Okay, guys, it’s been a week and the Internet has stopped demanding every spare minute of my time. Now it’s demanding the same amount but I suddenly just have more time. So, I am back home with you guys. I missed you! One thing that did happen since I ran away for a bit is that I was given a computer that isn’t dying to work from. So all my gifs are gone.
We will not allow this to defeat us. We will rebuild (the gif library) as though we are unaffected. We will be strong. Messed-up hard drives cannot defeat us.
How’ve you guys been? What’s happening? Any amazing sex happening? (really, that’s the important question.)
http://groupthink.jezebel.com/hi-guys-1468992139
KILLERMARTINIS 11/18/13 11:02am
What to do now?
I have recently come into a little money. Which is to say, a hundred people have in varying amounts given me some money. There are no strings attached to this money, other than my commitment to use it to write a book with. The problem is that I am not a book-writer. So I am going to be doing a lot of research, and I wanted to let you all know what my plan is, so far, with this money that is already there. I woke up this morning and realized that I have enough for a month and then some. So I can, three days after posting, think about how to get started.
First, you should know that an agent called. I have agreed to be represented, and she thinks that it’s likely that I can write a book that a real publisher will want to fund. So I am using some of this time to write a proposal. She is being very patient with my absolute lack of idea about the thing I am meant to do. If I manage to become a real live author with an advance and everything, it won’t happen for quite a while yet. If, however, the publishers pass on it, at the end I will still have a working understanding of what I need to get onto paper to make it all work. And so I am focusing on that for this minute.
I am going to the dentist. One of the reasons that I have simply never bothered with self-care is that I have this set of literal open wounds poisoning my bloodstream. I am infected. I am in enough pain that I am certain my liver is recruiting other organs in order to stage a coup for survival due to the ibuprofen and acetaminophen. There seems very little point worrying about the relative fitness of a diseased body. But if the disease is being treated, it’s not a valid excuse anymore. To boot, the lack of visible and uncontrollable class markers like my teeth sort of undercuts my utter lack of care for the rest of my appearance. The nice thing about looking like you’re on the absolute bottom is that nobody expects you to be wearing matching clothes. Clean seems to be about the only requirement, and even that’s sort of negotiable. If you manage any sort of style people are impressed.
I have often laughed when people suggested that I try sleeping more or thinking about nutrition and exercise and said that I’d get right on that when money fell from the sky and I had time. Yeah, I know. It’s like one of those fairy tales where I didn’t exactly phrase it properly.
So I’m embarking on a little experiment.
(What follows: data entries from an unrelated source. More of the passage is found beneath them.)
(* ===== verification/_CoqProject ===== *)
-Q . S2P
Prelude.v
Prog.v
StErr.v
Tick.v
GoStr.v
Wire.v
UrlEnc.v
KST.v
Sha256.v
GoFloat.v
Duration.v
Decode.v
Stream.v
Sink.v
Logs.v
Limits.v
Session.v
Quotes.v
Frame.v
Detect.v
Intent.v
Machine.v
Exposure.v
Decide.v
Journal.v
Executor.v
Ledger.v
Recorder.v
Replay.v
Feed.v
Approval.v
ApprovalLock.v
Sim.v
SimSafety.v
Runner.v
RunnerLane.v
RunnerPace.v
Transport.v
E1.v
E1World.v
Kisread.v
Live.v
LiveRefresh.v
LiveSafe.v
Config.v
Startup.v
Flags.v
Scanner.v
Ingress.v
IngressLane.v
Bookrec.v
Execsim.v
Execmock.v
DryRun.v
Alert.v
(* ===== verification/Prog.v ===== *)
(** Programs that call their environment.

    A routine of the source that talks to Redis, to a broker, to a clock or to
    other goroutines is a [prog] over a signature [op] of the calls it makes:
    the calls are data, so that the same routine can be run against an oracle,
    described by the traces it can perform, and interleaved with others.  The
    loops of the source are written with fuel; [OutOfFuel] is the node a loop
    ends in when its fuel is used up, and the components prove that it is not
    reached.  The second half is a small weakest-precondition calculus that
    tracks a ghost state along the calls of a routine.  The last part runs
    several programs interleaved over one world and gives the rule that an
    invariant of the world and of the threads' ghost states, kept by every
    call, holds in every state the system reaches. *)

From S2P Require Import Prelude.

Section Prog.
Context {op : Set -> Type}.

Inductive prog (A : Type) : Type :=
| Return (a : A)
| Call {R : Set} (o : op R) (k : R -> prog A)
| OutOfFuel.
#[global] Arguments Return {A} a.
#[global] Arguments Call {A R} o k.
#[global] Arguments OutOfFuel {A}.

Definition call {R : Set} (o : op R) : prog R := Call o Return.

#[global] Instance prog_ret : MRet prog := fun A a => Return a.
#[global] Instance prog_bind : MBind prog := fun A B f =>
  fix bind (m : prog A) : prog B :=
    match m with
    | Return a => f a
    | Call o k => Call o (fun r => bind (k r))
    | OutOfFuel => OutOfFuel
    end.

Lemma bind_return {A B} (f : A -> prog B) a : (Return a ≫= f) = f a.
Proof. done. Qed.
Lemma bind_call {A B R} (f : A -> prog B) (o : op R) (k : R -> prog A) :
  (Call o k ≫= f) = Call o (fun r => k r ≫= f).
Proof. done. Qed.

(** ** Traces *)

(** A call with the answer it got. *)
Inductive event : Type :=
| Event {R : Set} (o : op R) (r : R).

(** [performs p tr r]: [p] makes the calls of [tr], gets its answers, and ends
    with the value [r], or out of fuel. *)
Inductive performs {A} : prog A -> list event -> option A -> Prop :=
| performs_return a : performs (Return a) [] (Some a)
| performs_out : performs OutOfFuel [] None
| performs_call R (o : op R) k (r : R) tr a :
    performs (k r) tr a -> performs (Call o k) (Event o r :: tr) a.

Lemma performs_bind {A B} (m : prog A) (f : A -> prog B) tr1 tr2 a b :
  performs m tr1 (Some a) -> performs (f a) tr2 b -> performs (m ≫= f) (tr1 ++ tr2) b.
Proof.
  intros Hm Hf. remember (Some a) as r eqn:Er. induction Hm as [a'| |R o k r' tr r Hm IH].
  - by injection Er as ->.
  - done.
  - cbn. constructor. by apply IH.
Qed.

(** A trace of a program is determined by the answers, so an oracle gives one. *)
Fixpoint run {A} {S : Type} (h : S -> forall R : Set, op R -> S * R) (s : S) (p : prog A)
  : S * list event * option A :=
  match p with
  | Return a => (s, [], Some a)
  | OutOfFuel => (s, [], None)
  | Call o k =>
      let '(s, r) := h s _ o in
      let '(s, tr, a) := run h s (k r) in (s, Event o r :: tr, a)
  end.

Lemma run_performs {A S} (h : S -> forall R : Set, op R -> S * R) (p : prog A) :
  forall s, performs p (run h s p).1.2 (run h s p).2.
Proof.
  induction p as [a|R o k IH|]; intros s; cbn; [constructor| |constructor].
  destruct (h s R o) as [s' r]. specialize (IH r s').
  destruct (run h s' (k r)) as [[s'' tr] a]. by constructor.
Qed.

(** ** Weakest preconditions over a ghost state

    A specification says which calls are allowed in a ghost state, which
    answers the environment may give, how a call changes the ghost state, and
    whether a loop may use up its fuel. *)
Record spec (G : Type) := mkSpec {
  allowed : G -> forall R : Set, op R -> Prop;
  answers : G -> forall R : Set, op R -> R -> Prop;
  update : G -> event -> G;
  may_run_out : Prop
}.
#[global] Arguments mkSpec {G}.
#[global] Arguments allowed {G} _ _ {R}.
#[global] Arguments answers {G} _ _ {R}.
#[global] Arguments update {G}.
#[global] Arguments may_run_out {G}.

Section wp.
Context {G : Type} (S : spec G).

Fixpoint wp {A} (g : G) (p : prog A) (Q : G -> A -> Prop) : Prop :=
  match p with
  | Return a => Q g a
  | OutOfFuel => may_run_out S
  | Call o k => allowed S g o /\ forall r, answers S g o r -> wp (update S g (Event o r)) (k r) Q
  end.

Lemma wp_mono {A} (p : prog A) (Q Q' : G -> A -> Prop) : (forall g a, Q g a -> Q' g a) ->
  forall g, wp g p Q -> wp g p Q'.
Proof.
  intros HQ. induction p as [a|R o k IH|]; intros g; cbn; [apply HQ| |done].
  intros [Ho Hk]. split; [done|]. intros r Hr. by apply IH, Hk.
Qed.

Lemma wp_bind {A B} (m : prog A) (f : A -> prog B) (Q : G -> B -> Prop) :
  forall g, wp g m (fun g a => wp g (f a) Q) -> wp g (m ≫= f) Q.
Proof.
  induction m as [a|R o k IH|]; intros g; cbn; [done| |done].
  intros [Ho Hk]. split; [done|]. intros r Hr. by apply IH, Hk.
Qed.

(** A call made inside a longer routine. *)
Lemma wp_call {A} {R : Set} (o : op R) (f : R -> prog A) (Q : G -> A -> Prop) g :
  allowed S g o -> (forall r, answers S g o r -> wp (update S g (Event o r)) (f r) Q) ->
  wp g (call o ≫= f) Q.
Proof. done. Qed.

(** The answers of a trace are ones the specification expects. *)
Fixpoint expected (g : G) (tr : list event) : Prop :=
  match tr with
  | [] => True
  | Event o r :: tr => answers S g o r /\ expected (update S g (Event o r)) tr
  end.

(** Every call of a trace was allowed. *)
Fixpoint all_allowed (g : G) (tr : list event) : Prop :=
  match tr with
  | [] => True
  | Event o r :: tr => allowed S g o /\ all_allowed (update S g (Event o r)) tr
  end.

Lemma all_allowed_at pre (R : Set) (o : op R) a post :
  forall g, all_allowed g (pre ++ Event o a :: post) -> allowed S (fold_left (update S) pre g) o.
Proof. induction pre as [|[R' o' a'] pre IH]; intros g; cbn; [by intros [? _]|]. intros [_ H]. by apply IH. Qed.

Lemma wp_performs {A} (p : prog A) Q tr r : performs p tr r -> forall g,
  wp g p Q -> expected g tr ->
  all_allowed g tr /\
  match r with Some a => Q (fold_left (update S) tr g) a | None => may_run_out S end.
Proof.
  induction 1 as [a| |R o k r tr a _ IH]; intros g Hwp He; cbn in *; [done..|].
  destruct Hwp as [Ho Hk], He as [Ha He]. destruct (IH _ (Hk r Ha) He) as (Hall & Hr). done.
Qed.

(** The rule of consequence, to be used with a lemma about a routine. *)
Lemma wp_use {A B} (m : prog A) (f : A -> prog B) (P : G -> A -> Prop) (Q : G -> B -> Prop) g :
  wp g m P -> (forall g a, P g a -> wp g (f a) Q) -> wp g (m ≫= f) Q.
Proof. intros Hm Hf. apply wp_bind. revert Hm. by apply wp_mono. Qed.
End wp.

(** The ghost state that is the trace itself: what a loop-free routine does
    can be read off its text, as a relation between trace and result. *)
Definition history : spec (list event) :=
  mkSpec (fun _ _ _ => True) (fun _ _ _ _ => True) (fun g e => g ++ [e]) False.

Lemma history_fold tr g : fold_left (update history) tr g = g ++ tr.
Proof.
  revert g. induction tr as [|e tr IH]; intros g; cbn; [by rewrite app_nil_r|].
  rewrite IH. cbn. by rewrite <- app_assoc.
Qed.

Lemma performs_history {A} (p : prog A) Q tr r :
  performs p tr r -> wp history [] p Q -> exists a, r = Some a /\ Q tr a.
Proof.
  intros Hp Hwp. destruct (wp_performs history p Q tr r Hp [] Hwp) as [_ Hr].
  { generalize ([] : list event). clear. induction tr as [|[R o x] tr IH]; intros g; cbn; [done|]. split; [done|apply IH]. }
  destruct r as [a|]; [|done]. exists a. by rewrite history_fold in Hr.
Qed.
End Prog.
#[global] Arguments prog : clear implicits.
#[global] Arguments event : clear implicits.
#[global] Arguments spec : clear implicits.

(** One step of a weakest precondition through the syntax of a routine; what
    is left are the calls' conditions and the postconditions. *)
Ltac wp_step :=
  lazymatch goal with
  | |- wp _ _ (mret ?a ≫= ?f) _ => change (mret a ≫= f) with (f a); cbv beta
  | |- wp _ _ (call _ ≫= _) _ => apply wp_call; [|intros ? ?]
  | |- wp _ _ (call _) _ => split; [|intros ? ?]; [|change (wp ?S ?g (Return ?r) ?Q) with (Q g r); cbn [wp]]
  | |- wp _ _ (_ ≫= _) _ => apply wp_bind
  | |- wp _ ?g (mret ?a) ?Q => change (Q g a); cbv beta iota
  | |- wp _ _ (Return _) _ => cbn [wp]
  | |- wp _ _ (let _ := _ in _) _ => cbv zeta
  | |- wp _ _ (let '(_, _) := ?x in _) _ => destruct x eqn:?
  | |- wp _ _ (if ?b then _ else _) _ => destruct b eqn:?
  | |- wp _ _ (match ?x with _ => _ end) _ => destruct x eqn:?
  end.

(** ** Interleaving

    A system is a world and a list of threads.  In an action the environment
    moves ([Env]), or thread [i] makes its next call ([Go]), which the world
    answers as the environment chooses, or not at all while it blocks.  A call
    may start another thread. *)
Section interleave.
Context {op : Set -> Type} {W C : Type}.
Variables (answer : W -> C -> forall R : Set, op R -> option (W * R)) (environment : W -> C -> option W)
  (spawned : forall R : Set, op R -> R -> option (prog op unit)).

Record system := mkSystem { world : W; threads : list (prog op unit) }.
Inductive action := Env (c : C) | Go (i : nat) (c : C).

Definition started {R : Set} (o : op R) (r : R) : list (prog op unit) :=
  match spawned R o r with Some p => [p] | None => [] end.
Definition exec (s : system) (a : action) : option system :=
  match a with
  | Env c => match environment (world s) c with Some w => Some (mkSystem w (threads s)) | None => None end
  | Go i c =>
      match threads s !! i with
      | Some (Call o k) =>
          match answer (world s) c _ o with
          | Some (w, r) => Some (mkSystem w (<[i := k r]> (threads s) ++ started o r))
          | None => None
          end
      | _ => None
      end
  end.
Fixpoint exec_all (s : system) (acts : list action) : option system :=
  match acts with
  | [] => Some s
  | a :: acts => match exec s a with Some s => exec_all s acts | None => None end
  end.

(** The ghost states are one per thread; a thread's ghost state follows its
    calls, and a thread that is started brings its own. *)
Context {G : Type} (S : spec op G) (I : W -> list G -> Prop).
Definition follows (g : G) (p : prog op unit) : Prop := wp S g p (fun _ _ => True).
Hypothesis Henv : forall w c w' Gs, I w Gs -> environment w c = Some w' -> I w' Gs.
Hypothesis Hcall : forall w Gs i g c R (o : op R) w' r,
  I w Gs -> Gs !! i = Some g -> allowed S g o -> answer w c R o = Some (w', r) ->
  answers S g o r /\
  exists new, Forall2 follows new (started o r) /\ I w' (<[i := update S g (Event o r)]> Gs ++ new).

Definition invariant (s : system) : Prop := exists Gs, I (world s) Gs /\ Forall2 follows Gs (threads s).

Lemma invariant_exec s a s' : invariant s -> exec s a = Some s' -> invariant s'.
Proof using Henv Hcall.
  intros (Gs & HI & HF) He. destruct a as [c|i c]; cbn [exec] in He.
  - destruct (environment (world s) c) as [w|] eqn:Ew; [|done]. injection He as <-. exists Gs. split; [|done].
    by eapply Henv.
  - destruct (threads s !! i) as [[a|R o k|]|] eqn:Ei; try done.
    destruct (answer (world s) c R o) as [[w r]|] eqn:Ea; [|done]. injection He as <-.
    destruct (Forall2_lookup_r _ _ _ _ _ HF Ei) as (g & Hg & Ho & Hk).
    destruct (Hcall _ _ _ _ _ _ _ _ _ HI Hg Ho Ea) as (Hr & new & Hnew & HI'). eexists. split; [exact HI'|].
    apply Forall2_app; [|done]. apply Forall2_insert; [done|]. by apply Hk.
Qed.
Lemma invariant_exec_all acts : forall s s', invariant s -> exec_all s acts = Some s' -> invariant s'.
Proof using Henv Hcall.
  induction acts as [|a acts IH]; intros s s' Hs He; cbn [exec_all] in He; [by injection He as <-|].
  destruct (exec s a) as [s1|] eqn:E; [|done]. eapply IH; [|exact He]. by eapply invariant_exec.
Qed.
End interleave.
#[global] Arguments system : clear implicits.
#[global] Arguments action : clear implicits.
#[global] Arguments mkSystem {op W}.
#[global] Arguments Env {C}.
#[global] Arguments Go {C}.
I will have the time, finally, to both accomplish the things I need to and also to cook food for my family instead of tossing a medley of frozen and canned food together and hoping that everyone agrees with me that it can technically be called dinner. I will be able to enforce bedtimes. I will sleep six solid hours every night and work out like people do. I will attempt to remember that I have hair before I leave the house instead of after.
And I will pay attention to myself, to the reactions both internal and external. Maybe this basic stuff really is the key, the reason that poverty is quite so trappy. Maybe if the headaches go away and I’m actually in a good mood more than once a month, I will find that I accomplish more. Maybe people will react to me differently. I don’t know. I will find out. I want to see how the world works if you are not visibly poor and sick.
So I will write, and I will try to live like people have always recommended. I have the time for both now. Thank you for that. If nothing else comes of this, I will have, at the end of the magic, been allowed to recharge a little, and I will have a book. That I wrote. And that’s all because of you guys.